Stored items

┄┄┄┄┄┄┄┄┄┄

(* ===== verification/OidKey.v ===== *)
(** * Sort keys of object identifiers (src/pysnmp/smi/corpus.py)

    A corpus orders its nodes by the octets [oid_key] makes of their names.  The order of
    the keys is that of the names, a subtree is a range of keys, and a key can be read
    back. *)
From S2P Require Export Text.
Import Text.
#[local] Open Scope Z_scope.

Module OidKey.

(** An identifier as text or as a tuple *)
Inductive oid_arg : Type := Dotted (t : text) | Arcs (o : oid).

Definition MAX_ARC : Z := 4294967295.

Definition width (arc : Z) : Z := octets_needed arc.
(** What the loop appends for an arc *)
Definition arc_octets (arc : Z) : octets := width arc :: be_octets (Z.to_nat (width arc)) arc.
Fixpoint append_arcs (arcs : oid) (out : octets) : result exn octets :=
  match arcs with
  | [] => Ok out
  | arc :: arcs =>
      if (arc <? 0) || (MAX_ARC <? arc) then Err (SmiError "sub-identifier out of range")
      else append_arcs arcs (out ++ arc_octets arc)
  end.
Definition arcs_of (a : oid_arg) : result exn oid :=
  match a with
  | Dotted t => match of_dotted t with Ok o => Ok o | Err _ => Err (SmiError "not an OID") end
  | Arcs o => Ok o
  end.
Definition oid_key (a : oid_arg) : result exn octets :=
  arcs ← arcs_of a;
  match arcs with
  | [] => Err (SmiError "empty OID")
  | _ => append_arcs arcs []
  end.

(** The loop goes on in the rest of the key, which gets shorter. *)
Fixpoint read_arcs (fuel : nat) (key : octets) (arcs : list Z) : result exn (list Z) :=
  match fuel, key with
  | _, [] => Ok arcs
  | O, _ => Ok arcs
  | S fuel, w :: rest =>
      if (w <? 1) || (Z.of_nat (length rest) <? w) then Err (SmiError "truncated OID key")
      else read_arcs fuel (drop (Z.to_nat w) rest) (arcs ++ [from_be (take (Z.to_nat w) rest)])
  end.
Definition oid_from_key (key : octets) : result exn text :=
  arcs ← read_arcs (length key) key [];
  match arcs with
  | [] => Err (SmiError "empty OID key")
  | _ => Ok (dotted arcs)
  end.

(** [while out and out[-1] == 0xFF: out.pop()], on the reversed octets *)
Fixpoint drop_full (r : octets) : octets :=
  match r with b :: r' => if b =? 255 then drop_full r' else r | [] => [] end.
Definition subtree_bound (key : octets) : octets :=
  match drop_full (reverse key) with
  | [] => key ++ [255]
  | b :: r => reverse (b + 1 :: r)
  end.

(** ** Octets of an arc *)

Definition arc_ok (arc : Z) : Prop := 0 ≤ arc ≤ MAX_ARC.
Definition name_ok (o : oid) : Prop := o ≠ [] ∧ Forall arc_ok o.
#[global] Instance arc_ok_dec arc : Decision (arc_ok arc) := _.
#[global] Instance name_ok_dec o : Decision (name_ok o) := _.

(** The key of a name *)
Definition key_of (o : oid) : octets := concat (arc_octets <$> o).

Lemma append_arcs_ok arcs out : Forall arc_ok arcs → append_arcs arcs out = Ok (out ++ key_of arcs).
Proof.
  intros Hall. revert out. induction Hall as [|arc arcs [Hlo Hhi] Hall IH]; intros out; cbn [append_arcs].
  { by rewrite app_nil_r. }
  rewrite (proj2 (Z.ltb_ge arc 0)), (proj2 (Z.ltb_ge MAX_ARC arc)) by done. cbn [orb].
  rewrite IH. f_equal. unfold key_of. by rewrite fmap_cons, <- (assoc_L (++)).
Qed.
Lemma oid_key_ok o : name_ok o → oid_key (Arcs o) = Ok (key_of o).
Proof.
  intros [Hne Hall]. unfold oid_key. cbn. destruct o as [|arc o]; [done|]. by rewrite append_arcs_ok.
Qed.
Lemma append_arcs_bad arcs out : ¬ Forall arc_ok arcs → ∃ m, append_arcs arcs out = Err (SmiError m).
Proof.
  revert out. induction arcs as [|arc arcs IH]; intros out Hno; [by destruct Hno|]. cbn [append_arcs].
  destruct ((arc <? 0) || (MAX_ARC <? arc)) eqn:Hr; [by eexists|]. apply IH. intros Hall. apply Hno.
  bool_to_prop. by constructor.
Qed.
(** A tuple that is no name of an object has no key. *)
Lemma oid_key_bad o : ¬ name_ok o → ∃ m, oid_key (Arcs o) = Err (SmiError m).
Proof.
  intros Hno. unfold oid_key. cbn. destruct o as [|arc o]; [by eexists|].
  apply append_arcs_bad. intros Hall. by apply Hno.
Qed.
Lemma oid_key_inv o k : oid_key (Arcs o) = Ok k → name_ok o ∧ k = key_of o.
Proof.
  intros Hk. destruct (decide (name_ok o)) as [Ho|Hno].
  - rewrite oid_key_ok in Hk by done. by injection Hk.
  - destruct (oid_key_bad o Hno) as (m & Hm). congruence.
Qed.

Lemma width_mono a b : 0 ≤ a ≤ b → width a ≤ width b.
Proof. apply octets_needed_mono. Qed.
Lemma width_pos a : 1 ≤ width a.
Proof. apply octets_needed_pos. Qed.
Lemma width_bound a : arc_ok a → width a ≤ 4.
Proof. intros Ha. change 4 with (width MAX_ARC). apply width_mono. exact Ha. Qed.
Lemma width_enough a : 0 ≤ a → a < 256 ^ width a.
Proof. apply octets_needed_enough. Qed.

(** ** The order *)

Lemma tuple_compare_app p a b : tuple_compare (p ++ a) (p ++ b) = tuple_compare a b.
Proof. induction p as [|x p IH]; cbn; [done|]. by rewrite Z.compare_refl. Qed.

Lemma be_octets_cons n v : 0 ≤ v → v < 256 ^ Z.of_nat (S n) →
  be_octets (S n) v = v / 256 ^ Z.of_nat n :: be_octets n v.
Proof.
  intros Hv Hb. cbn [be_octets]. f_equal. rewrite land_255, Z.shiftr_div_pow2 by lia.
  replace (2 ^ (8 * Z.of_nat n)) with (256 ^ Z.of_nat n) by (rewrite Z.pow_mul_r by lia; done).
  assert (0 < 256 ^ Z.of_nat n) by (apply Z.pow_pos_nonneg; lia).
  apply Z.mod_small. split; [by apply Z.div_pos|]. apply Z.div_lt_upper_bound; [done|].
  rewrite Nat2Z.inj_succ, Z.pow_succ_r in Hb by lia. lia.
Qed.
Lemma be_octets_mod n v : be_octets n v = be_octets n (v mod 256 ^ Z.of_nat n).
Proof.
  assert (Hgo : ∀ m, (n ≤ m)%nat → be_octets n v = be_octets n (v mod 256 ^ Z.of_nat m)); [|by apply Hgo].
  induction n as [|n IH]; intros m Hm; [done|]. cbn [be_octets]. rewrite <- IH by lia. f_equal.
  rewrite !land_255, !Z.shiftr_div_pow2 by lia.
  replace (2 ^ (8 * Z.of_nat n)) with (256 ^ Z.of_nat n) by (rewrite Z.pow_mul_r by lia; done).
  assert (0 < 256 ^ Z.of_nat n) by (apply Z.pow_pos_nonneg; lia).
  assert (0 < 256 ^ Z.of_nat (m - n - 1)) by (apply Z.pow_pos_nonneg; lia).
  replace (256 ^ Z.of_nat m) with (256 ^ Z.of_nat n * (256 * 256 ^ Z.of_nat (m - n - 1))).
  2:{ rewrite <- Z.pow_succ_r, <- Z.pow_add_r by lia. f_equal. lia. }
  rewrite Z.rem_mul_r by lia. rewrite Z.mul_comm, Z.div_add by lia.
  rewrite (Z.div_small (v mod _)) by (apply Z.mod_pos_bound; lia). rewrite Z.add_0_l.
  rewrite Z.rem_mul_r by lia. rewrite Z.mul_comm, Z.mod_add by lia. by rewrite Z.mod_mod by lia.
Qed.
Lemma be_octets_lt n a b x y : 0 ≤ a < b → b < 256 ^ Z.of_nat n →
  tuple_compare (be_octets n a ++ x) (be_octets n b ++ y) = Lt.
Proof.
  revert a b. induction n as [|n IH]; intros a b Hab Hb; [cbn in Hb; lia|].
  rewrite !be_octets_cons by lia. cbn [app tuple_compare].
  assert (Hp : 0 < 256 ^ Z.of_nat n) by (apply Z.pow_pos_nonneg; lia).
  destruct (Z.compare_spec (a / 256 ^ Z.of_nat n) (b / 256 ^ Z.of_nat n)) as [Heq| |Hgt]; [|done|].
  - rewrite (be_octets_mod n a), (be_octets_mod n b). apply IH; [|apply Z.mod_pos_bound; lia].
    split; [apply Z.mod_pos_bound; lia|].
    pose proof (Z.div_mod a (256 ^ Z.of_nat n) ltac:(lia)).
    pose proof (Z.div_mod b (256 ^ Z.of_nat n) ltac:(lia)). rewrite Heq in *. lia.
  - pose proof (Z.div_le_mono a b (256 ^ Z.of_nat n) Hp ltac:(lia)). lia.
Qed.
(** A smaller arc comes first, whatever follows. *)
Lemma arc_octets_lt a b x y : 0 ≤ a < b → tuple_compare (arc_octets a ++ x) (arc_octets b ++ y) = Lt.
Proof.
  intros Hab. unfold arc_octets. cbn [app tuple_compare].
  pose proof (width_mono a b ltac:(lia)). destruct (Z.compare_spec (width a) (width b)) as [Heq| |]; [|done|lia].
  rewrite Heq. apply be_octets_lt; [done|]. pose proof (width_pos b). rewrite Z2Nat.id by lia.
  apply width_enough. lia.
Qed.

Lemma key_of_cons a o : key_of (a :: o) = arc_octets a ++ key_of o.
Proof. done. Qed.
Lemma key_of_app o o' : key_of (o ++ o') = key_of o ++ key_of o'.
Proof. unfold key_of. by rewrite fmap_app, concat_app. Qed.

(** The order of the keys is the order of the names. *)
Lemma key_of_compare a b : Forall arc_ok a → Forall arc_ok b →
  tuple_compare (key_of a) (key_of b) = tuple_compare a b.
Proof.
  intros Ha. revert b. induction Ha as [|x a Hx Ha IH]; intros [|y b] Hb; try done.
  apply Forall_cons_1 in Hb as [Hy Hb]. rewrite !key_of_cons. cbn [tuple_compare].
  destruct (Z.compare_spec x y) as [->|Hlt|Hgt].
  - rewrite tuple_compare_app. by apply IH.
  - apply arc_octets_lt. destruct Hx. lia.
  - rewrite tuple_compare_antisym, arc_octets_lt; [done|]. destruct Hy. lia.
Qed.
Lemma key_of_inj a b : Forall arc_ok a → Forall arc_ok b → key_of a = key_of b → a = b.
Proof. intros Ha Hb Heq. apply tuple_compare_eq. rewrite <- key_of_compare by done. by apply tuple_compare_eq. Qed.
Lemma key_of_prefix p o : Forall arc_ok p → Forall arc_ok o → key_of p `prefix_of` key_of o ↔ p `prefix_of` o.
Proof.
  intros Hp. split; [|intros [r ->]; rewrite key_of_app; by apply prefix_app_r].
  revert o H. induction Hp as [|x p Hx Hp IH]; intros o Ho [r Hr]; [apply prefix_nil|].
  destruct Ho as [|y o Hy Ho]; [done|]. rewrite !key_of_cons, <- (assoc_L (++)) in Hr.
  destruct (Z.compare_spec x y) as [->|Hlt|Hgt].
  - apply app_inv_head in Hr. apply prefix_cons, IH; [done|by exists r].
  - pose proof (arc_octets_lt x y (key_of p ++ r) (key_of o)) as Hc. rewrite <- Hr in Hc.
    rewrite (proj2 (tuple_compare_eq _ _) eq_refl) in Hc. destruct Hx. by discriminate Hc.
  - pose proof (arc_octets_lt y x (key_of o) (key_of p ++ r)) as Hc. rewrite <- Hr in Hc.
    rewrite (proj2 (tuple_compare_eq _ _) eq_refl) in Hc. destruct Hy. by discriminate Hc.
Qed.

(** ** A subtree is a range *)

Lemma drop_full_spec l : ∃ n, reverse l = reverse (replicate n 255) ++ drop_full (reverse l).
Proof.
  generalize (reverse l). intros r. induction r as [|b r [n IH]]; [by exists 0%nat|]. cbn [drop_full].
  destruct (b =? 255) eqn:Hb; bool_to_prop; [|by exists 0%nat].
  exists (S n). rewrite IH at 1. rewrite replicate_S_end, reverse_snoc. by subst.
Qed.
Lemma drop_full_head l b r : drop_full l = b :: r → b ≠ 255.
Proof.
  induction l as [|x l IH]; cbn [drop_full]; [done|]. destruct (x =? 255) eqn:Hx; bool_to_prop; [done|].
  by intros [= -> ->].
Qed.
(** A key that is not all 255, in parts, and its bound *)
Lemma subtree_bound_parts key b r : drop_full (reverse key) = b :: r →
  ∃ n, key = reverse r ++ [b] ++ replicate n 255 ∧ subtree_bound key = reverse r ++ [b + 1] ∧ b ≠ 255.
Proof.
  intros Hd. destruct (drop_full_spec key) as [n Hn]. rewrite Hd in Hn. exists n. split; [|split].
  - rewrite <- (reverse_involutive key), Hn, reverse_app, reverse_involutive, reverse_cons. by rewrite <- (assoc_L (++)).
  - unfold subtree_bound. rewrite Hd. by rewrite reverse_cons.
  - by eapply drop_full_head.
Qed.
Lemma full_prefix n x : is_octets x → tuple_leb (replicate n 255) x = true → replicate n 255 `prefix_of` x.
Proof.
  unfold tuple_leb. revert x. induction n as [|n IH]; intros x Hx Hle; [apply prefix_nil|].
  destruct Hx as [|c x Hc Hx]; [done|]. cbn [replicate tuple_compare] in Hle. destruct Hc.
  destruct (Z.compare_spec 255 c) as [<-| |]; [|lia|done]. by apply prefix_cons, IH.
Qed.
Lemma between p b n x : is_octets x →
  tuple_leb (p ++ [b] ++ replicate n 255) x = true → tuple_ltb x (p ++ [b + 1]) = true →
  p ++ [b] ++ replicate n 255 `prefix_of` x.
Proof.
  unfold tuple_leb, tuple_ltb. revert x. induction p as [|a p IH]; intros x Hx Hlo Hhi.
  - destruct Hx as [|c x Hc Hx]; [done|]. cbn in Hlo, Hhi |- *.
    destruct (Z.compare_spec b c) as [<-| |]; [by apply prefix_cons, full_prefix| |done].
    destruct (Z.compare_spec c (b + 1)) as [->| |]; [by destruct x|lia|done].
  - destruct Hx as [|c x Hc Hx]; [done|]. cbn in Hlo, Hhi |- *.
    destruct (Z.compare_spec a c) as [<-| |]; [| |done].
    + rewrite Z.compare_refl in Hhi. by apply prefix_cons, IH.
    + destruct (Z.compare_spec c a) as [->| |]; [lia|lia|done].
Qed.
Lemma subtree_range key x : is_octets x → ¬ Forall (eq 255) key →
  tuple_leb key x = true ∧ tuple_ltb x (subtree_bound key) = true ↔ key `prefix_of` x.
Proof.
  intros Hx Hkey. destruct (drop_full (reverse key)) as [|b r] eqn:Hd.
  { destruct Hkey. destruct (drop_full_spec key) as [n Hn]. rewrite Hd, app_nil_r in Hn.
    apply (inj reverse) in Hn as ->. apply Forall_replicate. done. }
  destruct (subtree_bound_parts key b r Hd) as (n & Hk & Hb & Hne). rewrite Hb. split.
  - intros [Hlo Hhi]. rewrite Hk in *. by apply between.
  - intros [s ->]. split.
    + unfold tuple_leb. rewrite <- (app_nil_r key) at 1. rewrite tuple_compare_app. by destruct s.
    + unfold tuple_ltb. rewrite Hk, <- !(assoc_L (++)), tuple_compare_app. cbn [app tuple_compare].
      by rewrite (proj2 (Z.compare_lt_iff b (b + 1))) by lia.
Qed.

Lemma arc_octets_are_octets a : arc_ok a → is_octets (arc_octets a).
Proof.
  intros Ha. constructor; [|apply be_octets_is_octets]. pose proof (width_pos a). pose proof (width_bound a Ha).
  unfold is_octet. lia.
Qed.
Lemma key_of_octets o : Forall arc_ok o → is_octets (key_of o).
Proof.
  intros Ho. induction Ho; [constructor|]. rewrite key_of_cons. apply Forall_app. split; [|done].
  by apply arc_octets_are_octets.
Qed.
Lemma key_not_full o : name_ok o → ¬ Forall (eq 255) (key_of o).
Proof.
  intros [Hne Hall] Hf. destruct Hall as [|a o Ha Hall]; [done|]. rewrite key_of_cons in Hf. cbn [arc_octets app] in Hf.
  apply Forall_cons_1 in Hf as [Hw _]. pose proof (width_bound a Ha). lia.
Qed.

(** ** Reading a key back *)

Lemma read_arcs_ok o fuel acc : Forall arc_ok o → (length (key_of o) ≤ fuel)%nat →
  read_arcs fuel (key_of o) acc = Ok (acc ++ o).
Proof.
  intros Ho. revert fuel acc. induction Ho as [|a o Ha Ho IH]; intros fuel acc Hf.
  { rewrite app_nil_r. by destruct fuel. }
  rewrite key_of_cons in *. unfold arc_octets in *. cbn [app] in *.
  pose proof (width_pos a). pose proof (width_bound a Ha).
  destruct fuel as [|fuel]; [cbn in Hf; lia|]. cbn [read_arcs].
  rewrite (proj2 (Z.ltb_ge (width a) 1)) by done.
  rewrite length_app, length_be_octets.
  rewrite (proj2 (Z.ltb_ge _ (width a))) by lia. cbn [orb].
  rewrite drop_app_length' by (by rewrite length_be_octets). rewrite take_app_length' by (by rewrite length_be_octets).
  rewrite IH by (cbn in Hf; rewrite length_app, length_be_octets in Hf; lia).
  rewrite <- (assoc_L (++)). do 2 f_equal. cbn [app]. f_equal.
  unfold from_be. rewrite from_be_octets. rewrite Z2Nat.id by lia. destruct Ha.
  rewrite Z.mod_small by (split; [done|]; by apply width_enough). lia.
Qed.
End OidKey.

┄┄┄┄┄┄┄┄┄┄

After locating the line that contains "if (w <? 1) || (Z.of_nat", please copy exactly every line from the start of the records through it, and nothing else.

(* ===== verification/OidKey.v ===== *)
(** * Sort keys of object identifiers (src/pysnmp/smi/corpus.py)

    A corpus orders its nodes by the octets [oid_key] makes of their names.  The order of
    the keys is that of the names, a subtree is a range of keys, and a key can be read
    back. *)
From S2P Require Export Text.
Import Text.
#[local] Open Scope Z_scope.

Module OidKey.

(** An identifier as text or as a tuple *)
Inductive oid_arg : Type := Dotted (t : text) | Arcs (o : oid).

Definition MAX_ARC : Z := 4294967295.

Definition width (arc : Z) : Z := octets_needed arc.
(** What the loop appends for an arc *)
Definition arc_octets (arc : Z) : octets := width arc :: be_octets (Z.to_nat (width arc)) arc.
Fixpoint append_arcs (arcs : oid) (out : octets) : result exn octets :=
  match arcs with
  | [] => Ok out
  | arc :: arcs =>
      if (arc <? 0) || (MAX_ARC <? arc) then Err (SmiError "sub-identifier out of range")
      else append_arcs arcs (out ++ arc_octets arc)
  end.
Definition arcs_of (a : oid_arg) : result exn oid :=
  match a with
  | Dotted t => match of_dotted t with Ok o => Ok o | Err _ => Err (SmiError "not an OID") end
  | Arcs o => Ok o
  end.
Definition oid_key (a : oid_arg) : result exn octets :=
  arcs ← arcs_of a;
  match arcs with
  | [] => Err (SmiError "empty OID")
  | _ => append_arcs arcs []
  end.

(** The loop goes on in the rest of the key, which gets shorter. *)
Fixpoint read_arcs (fuel : nat) (key : octets) (arcs : list Z) : result exn (list Z) :=
  match fuel, key with
  | _, [] => Ok arcs
  | O, _ => Ok arcs
  | S fuel, w :: rest =>
      if (w <? 1) || (Z.of_nat (length rest) <? w) then Err (SmiError "truncated OID key")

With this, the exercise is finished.